- Exercise brief
In full and word for word, restate the lines of the listing.

- Material supplied
(** * Intake monitoring and colour sorting (Vex / PROS sample code)

    A shallow embedding of the three sample programs of the repository:

    - [HighStakes]: [SampleCode/HighStakes-MonitorIntake-Pros.cpp], the
      stall monitor with a spin-up grace period and a [reversing] flag.
      The file holds it twice: once with a toggle-style [opcontrol] and
      the pair [startMonitoringTask]/[stopMonitoringTask], once with an
      [opcontrol] that runs the intake while R1 is held;
    - [Part000]: the earlier monitor without grace period or flag, which
      waits on [is_stopped()], with its [opcontrol];
    - [ColorSort]: [detectColor] and [colorSortTask];
    - [ColorSortProgram]: [startColorSortTask], [stopColorSortTask] and
      the [opcontrol] of the colour sorting sample.

    Every task is an endless polling loop.  A task is modelled by the
    function that runs it from one wake-up to its next [pros::delay]; the
    answers of the hardware (velocity, stopped flag, hue) are taken from
    lists of future readings, and every call that reaches the motor, the
    LCD or the controller screen is recorded as an event.

    Conventions of the model:
    - a [double] is a rational number (no NaN, no infinity); an [int] is
      an integer, none of the constants overflows;
    - the unqualified [abs] of the monitors is a parameter: the C
      function on [int], which drops the fraction of the reading first
      (every reading fits an [int]), or the overload on [double];
    - [get_target_velocity()] returns the velocity last commanded, by
      [move_velocity] or as the speed of [move_relative];
    - tasks take turns at their delays only: between two delays a task
      runs undisturbed, and a schedule is a list of turns;
    - [new pros::Task] hands a new task to the RTOS, [remove()] takes it
      away at once. *)

From Stdlib Require Import ZArith QArith Qabs List Bool String Lia Lqa.
From stdpp Require Import base option gmap.
Import ListNotations.

Local Open Scope Z_scope.

(* ===================================================================== *)
(** ** The PROS calls used by the samples *)
(* ===================================================================== *)

Module Pros.

(** What a task does to the outside world, in the order it does it. *)
Inductive Event : Type :=
| MoveVelocity (velocity : Z)              (* motor.move_velocity(velocity) *)
| MoveRelative (position velocity : Z)     (* motor.move_relative(position, velocity) *)
| Delay (ms : Z)                           (* pros::delay(ms) *)
| LcdPrint (line : Z) (text : string)      (* pros::lcd::print(line, text) *)
| LcdPrintVelocity (line : Z) (fmt : string) (value : Q)
                                           (* pros::lcd::print(line, fmt, value) *)
| SetText (line col : Z) (text : string).  (* mainController.set_text(line, col, text) *)

(** The motor and sensors as a task sees them.  [target_velocity] is what
    [get_target_velocity()] returns: the velocity last commanded, by
    [move_velocity] or as the speed of a [move_relative].  The three lists
    are the values the next calls of [get_actual_velocity()],
    [is_stopped()] and [get_hue()] will return. *)
Record Env : Type := mkEnv {
  target_velocity : Z;
  velocities : list Q;
  stopped : list bool;
  hues : list Q
}.

(** A computation on a state [St] that may run out of readings ([None])
    and reports the events it produced. *)
Definition Prog (St A : Type) : Type := St -> option (A * St * list Event).

Definition ret {St A} (a : A) : Prog St A := fun s => Some (a, s, []).

Definition bind {St A B} (m : Prog St A) (f : A -> Prog St B) : Prog St B :=
  fun s =>
    match m s with
    | None => None
    | Some (a, s1, l1) =>
        match f a s1 with
        | None => None
        | Some (b, s2, l2) => Some (b, s2, l1 ++ l2)
        end
    end.

Definition emit {St} (e : Event) : Prog St unit := fun s => Some (tt, s, [e]).

Definition set_target (v : Z) (e : Env) : Env :=
  mkEnv v (velocities e) (stopped e) (hues e).

Definition get_actual_velocity : Prog Env Q := fun e =>
  match velocities e with
  | [] => None
  | v :: rest => Some (v, mkEnv (target_velocity e) rest (stopped e) (hues e), [])
  end.

Definition is_stopped : Prog Env bool := fun e =>
  match stopped e with
  | [] => None
  | b :: rest => Some (b, mkEnv (target_velocity e) (velocities e) rest (hues e), [])
  end.

Definition get_hue : Prog Env Q := fun e =>
  match hues e with
  | [] => None
  | h :: rest => Some (h, mkEnv (target_velocity e) (velocities e) (stopped e) rest, [])
  end.

Definition get_target_velocity : Prog Env Z := fun e =>
  Some (target_velocity e, e, []).

Definition move_velocity (v : Z) : Prog Env unit := fun e =>
  Some (tt, set_target v e, [MoveVelocity v]).

Definition move_relative (position velocity : Z) : Prog Env unit := fun e =>
  Some (tt, set_target velocity e, [MoveRelative position velocity]).

Definition delay {St} (ms : Z) : Prog St unit := emit (Delay ms).

(** [a < b] on the rationals, as a boolean. *)
Definition Qltb (a b : Q) : bool := negb (Qle_bool b a).

(** Conversion of a [double] to [int]: the fraction is dropped. *)
Definition Qtruncate (q : Q) : Z := Z.quot (Qnum q) (Zpos (Qden q)).

(** The monitors call an unqualified [abs] on a [double].  Which function
    that is depends on the headers in scope, which the sources do not
    hold: [int abs(int)] of the C library, which first cuts the reading
    down to an [int], or the [double] overload of the C++ library. *)
Inductive AbsOverload : Type := abs_int | abs_double.

Definition abs (o : AbsOverload) (x : Q) : Q :=
  match o with
  | abs_int => inject_Z (Z.abs (Qtruncate x))
  | abs_double => Qabs x
  end.

Arguments abs : simpl never.

(** The instant at which each event of a log is issued, when the log
    starts at [now] and only [Delay] lets time pass. *)
Fixpoint timeline (now : Z) (l : list Event) : list (Z * Event) :=
  match l with
  | [] => []
  | Delay ms :: rest => (now, Delay ms) :: timeline (now + ms) rest
  | e :: rest => (now, e) :: timeline now rest
  end.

- Task answer
(** * Intake monitoring and colour sorting (Vex / PROS sample code)

    A shallow embedding of the three sample programs of the repository:

    - [HighStakes]: [SampleCode/HighStakes-MonitorIntake-Pros.cpp], the
      stall monitor with a spin-up grace period and a [reversing] flag.
      The file holds it twice: once with a toggle-style [opcontrol] and
      the pair [startMonitoringTask]/[stopMonitoringTask], once with an
      [opcontrol] that runs the intake while R1 is held;
    - [Part000]: the earlier monitor without grace period or flag, which
      waits on [is_stopped()], with its [opcontrol];
    - [ColorSort]: [detectColor] and [colorSortTask];
    - [ColorSortProgram]: [startColorSortTask], [stopColorSortTask] and
      the [opcontrol] of the colour sorting sample.

    Every task is an endless polling loop.  A task is modelled by the
    function that runs it from one wake-up to its next [pros::delay]; the
    answers of the hardware (velocity, stopped flag, hue) are taken from
    lists of future readings, and every call that reaches the motor, the
    LCD or the controller screen is recorded as an event.

    Conventions of the model:
    - a [double] is a rational number (no NaN, no infinity); an [int] is
      an integer, none of the constants overflows;
    - the unqualified [abs] of the monitors is a parameter: the C
      function on [int], which drops the fraction of the reading first
      (every reading fits an [int]), or the overload on [double];
    - [get_target_velocity()] returns the velocity last commanded, by
      [move_velocity] or as the speed of [move_relative];
    - tasks take turns at their delays only: between two delays a task
      runs undisturbed, and a schedule is a list of turns;
    - [new pros::Task] hands a new task to the RTOS, [remove()] takes it
      away at once. *)

From Stdlib Require Import ZArith QArith Qabs List Bool String Lia Lqa.
From stdpp Require Import base option gmap.
Import ListNotations.

Local Open Scope Z_scope.

(* ===================================================================== *)
(** ** The PROS calls used by the samples *)
(* ===================================================================== *)

Module Pros.

(** What a task does to the outside world, in the order it does it. *)
Inductive Event : Type :=
| MoveVelocity (velocity : Z)              (* motor.move_velocity(velocity) *)
| MoveRelative (position velocity : Z)     (* motor.move_relative(position, velocity) *)
| Delay (ms : Z)                           (* pros::delay(ms) *)
| LcdPrint (line : Z) (text : string)      (* pros::lcd::print(line, text) *)
| LcdPrintVelocity (line : Z) (fmt : string) (value : Q)
                                           (* pros::lcd::print(line, fmt, value) *)
| SetText (line col : Z) (text : string).  (* mainController.set_text(line, col, text) *)

(** The motor and sensors as a task sees them.  [target_velocity] is what
    [get_target_velocity()] returns: the velocity last commanded, by
    [move_velocity] or as the speed of a [move_relative].  The three lists
    are the values the next calls of [get_actual_velocity()],
    [is_stopped()] and [get_hue()] will return. *)
Record Env : Type := mkEnv {
  target_velocity : Z;
  velocities : list Q;
  stopped : list bool;
  hues : list Q
}.

(** A computation on a state [St] that may run out of readings ([None])
    and reports the events it produced. *)
Definition Prog (St A : Type) : Type := St -> option (A * St * list Event).

Definition ret {St A} (a : A) : Prog St A := fun s => Some (a, s, []).

Definition bind {St A B} (m : Prog St A) (f : A -> Prog St B) : Prog St B :=
  fun s =>
    match m s with
    | None => None
    | Some (a, s1, l1) =>
        match f a s1 with
        | None => None
        | Some (b, s2, l2) => Some (b, s2, l1 ++ l2)
        end
    end.

Definition emit {St} (e : Event) : Prog St unit := fun s => Some (tt, s, [e]).

Definition set_target (v : Z) (e : Env) : Env :=
  mkEnv v (velocities e) (stopped e) (hues e).

Definition get_actual_velocity : Prog Env Q := fun e =>
  match velocities e with
  | [] => None
  | v :: rest => Some (v, mkEnv (target_velocity e) rest (stopped e) (hues e), [])
  end.

Definition is_stopped : Prog Env bool := fun e =>
  match stopped e with
  | [] => None
  | b :: rest => Some (b, mkEnv (target_velocity e) (velocities e) rest (hues e), [])
  end.

Definition get_hue : Prog Env Q := fun e =>
  match hues e with
  | [] => None
  | h :: rest => Some (h, mkEnv (target_velocity e) (velocities e) (stopped e) rest, [])
  end.

Definition get_target_velocity : Prog Env Z := fun e =>
  Some (target_velocity e, e, []).

Definition move_velocity (v : Z) : Prog Env unit := fun e =>
  Some (tt, set_target v e, [MoveVelocity v]).

Definition move_relative (position velocity : Z) : Prog Env unit := fun e =>
  Some (tt, set_target velocity e, [MoveRelative position velocity]).

Definition delay {St} (ms : Z) : Prog St unit := emit (Delay ms).

(** [a < b] on the rationals, as a boolean. *)
Definition Qltb (a b : Q) : bool := negb (Qle_bool b a).

(** Conversion of a [double] to [int]: the fraction is dropped. *)
Definition Qtruncate (q : Q) : Z := Z.quot (Qnum q) (Zpos (Qden q)).

(** The monitors call an unqualified [abs] on a [double].  Which function
    that is depends on the headers in scope, which the sources do not
    hold: [int abs(int)] of the C library, which first cuts the reading
    down to an [int], or the [double] overload of the C++ library. *)
Inductive AbsOverload : Type := abs_int | abs_double.

Definition abs (o : AbsOverload) (x : Q) : Q :=
  match o with
  | abs_int => inject_Z (Z.abs (Qtruncate x))
  | abs_double => Qabs x
  end.

Arguments abs : simpl never.

(** The instant at which each event of a log is issued, when the log
    starts at [now] and only [Delay] lets time pass. *)
Fixpoint timeline (now : Z) (l : list Event) : list (Z * Event) :=
  match l with
  | [] => []
  | Delay ms :: rest => (now, Delay ms) :: timeline (now + ms) rest
  | e :: rest => (now, e) :: timeline now rest
  end.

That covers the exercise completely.